Rb. Rotterdam, 16-05-2012, nr. AWB 11/2798 BC-T2
ECLI:NL:RBROT:2012:BW6484
- Instantie
Rechtbank Rotterdam
- Datum
16-05-2012
- Zaaknummer
AWB 11/2798 BC-T2
- LJN
BW6484
- Vakgebied(en)
Bestuursrecht algemeen (V)
- Brondocumenten en formele relaties
ECLI:NL:RBROT:2012:BW6484, Uitspraak, Rechtbank Rotterdam, 16‑05‑2012; (Eerste aanleg - enkelvoudig)
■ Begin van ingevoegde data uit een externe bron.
Lemma pto_loop_spec hs r :
  hs_completed hs = true → (∀ e, elicited e r) → (∀ e, 0 ≤ re_in_flight_count (epoch_of e r)) →
  fst (pto_loop hs r (2 ^ rv_pto_count r) [EpochInitial; EpochHandshake; EpochApplication]
         (None, EpochInitial, pto r * 2 ^ rv_pto_count r)) =
  sooner (pto_at EpochInitial r) (sooner (pto_at EpochHandshake r) (pto_at EpochApplication r)).
Proof.
  intros Hhs He Hnn.
  assert (Hlast : ∀ e, re_in_flight_count (epoch_of e r) ≠ 0 → is_Some (re_time_of_last_ack_eliciting_packet (epoch_of e r))).
  { intros e Hne. apply He. specialize (Hnn e). lia. }
  unfold pto_at, pto_loop, pto_space_step. rewrite Hhs. rewrite !andb_false_r.
  pose proof (Hlast EpochInitial) as H1. pose proof (Hlast EpochHandshake) as H2. pose proof (Hlast EpochApplication) as H3.
  clear Hlast He Hnn.
  rewrite (bool_decide_eq_false_2 (EpochInitial = _)), (bool_decide_eq_false_2 (EpochHandshake = _)), (bool_decide_eq_true_2 (EpochApplication = _)) by done.
  destruct (Z.eqb_spec (re_in_flight_count (epoch_of EpochInitial r)) 0) as [|[ti ->]%H1]; clear H1;
  destruct (Z.eqb_spec (re_in_flight_count (epoch_of EpochHandshake r)) 0) as [|[th ->]%H2]; clear H2;
  destruct (Z.eqb_spec (re_in_flight_count (epoch_of EpochApplication r)) 0) as [|[ta ->]%H3]; clear H3;
    cbn -[Z.mul Z.pow Z.add Z.ltb Z.min]; rewrite ?Z.add_0_r, ?Z.mul_add_distr_r; try done;
    repeat (case_match; simplify_eq/=); rewrite ?Z.ltb_lt, ?Z.ltb_ge in *; f_equal; lia.
Qed.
Hoger beroep: ECLI:NL:CBB:2013:CA1011, Bekrachtiging/bevestiging
- Wetingang
art. 1:40 Wet op het financieel toezicht
- Vindplaatsen
JOR 2012/289 met annotatie van mr. C.A. Doets
Uitspraak 16‑05‑2012
Inhoudsindicatie
De rechtbank stelt bij haar beoordeling voorop dat de factuur van 18 juni 2010 een besluit is als bedoeld in de artikelen 6:18 en 6:19 van de Algemene wet bestuursrecht (Awb) en dat AFM in de procedure met registratienummer AWB 10/1387 BC-T2 in strijd met artikel 6:18, tweede lid, van de Awb heeft verzuimd dit besluit aan de rechtbank toe te zenden. Bij de verkorte afdoening, het verzet en de einduitspraak van 14 april 2011 was de rechtbank derhalve niet op de hoogte van dit wijzigingsbesluit. Gelet op het voorgaande heeft AFM het besluit van 18 juni 2010 alsnog terecht in de heroverweging betrokken. Voor ligt derhalve de vraag of AFM terecht de heffing van € 5.217,67 over de eerste elf maanden van 2009 aan [de accountantsorganisatie] heeft gehandhaafd.
Partij(en)
RECHTBANK ROTTERDAM
Bestuursrecht
zaaknummer: AWB 11/2798 BC-T2
uitspraak van de enkelvoudige kamer van 16 mei 2012 in de zaak tussen
Springeling & Co registeraccountants B.V. (Springeling), te Rotterdam, eiseres,
gemachtigde: [A],
en
Stichting Autoriteit Financiële Markten (AFM), verweerster,
gemachtigden: mr. A.C. Palmboom.
Procesverloop
Bij besluit van 11 maart 2010 heeft AFM het bezwaar van Springeling tegen de factuur van 6 november 2009 tot oplegging van een heffing van € 5.692,00 uit hoofde van de Wet toezicht accountantsorganisaties (Wta) niet-ontvankelijk verklaard
Bij factuur van 18 juni 2010 heeft AFM de hoogte van de heffing gewijzigd in € 5.217,67.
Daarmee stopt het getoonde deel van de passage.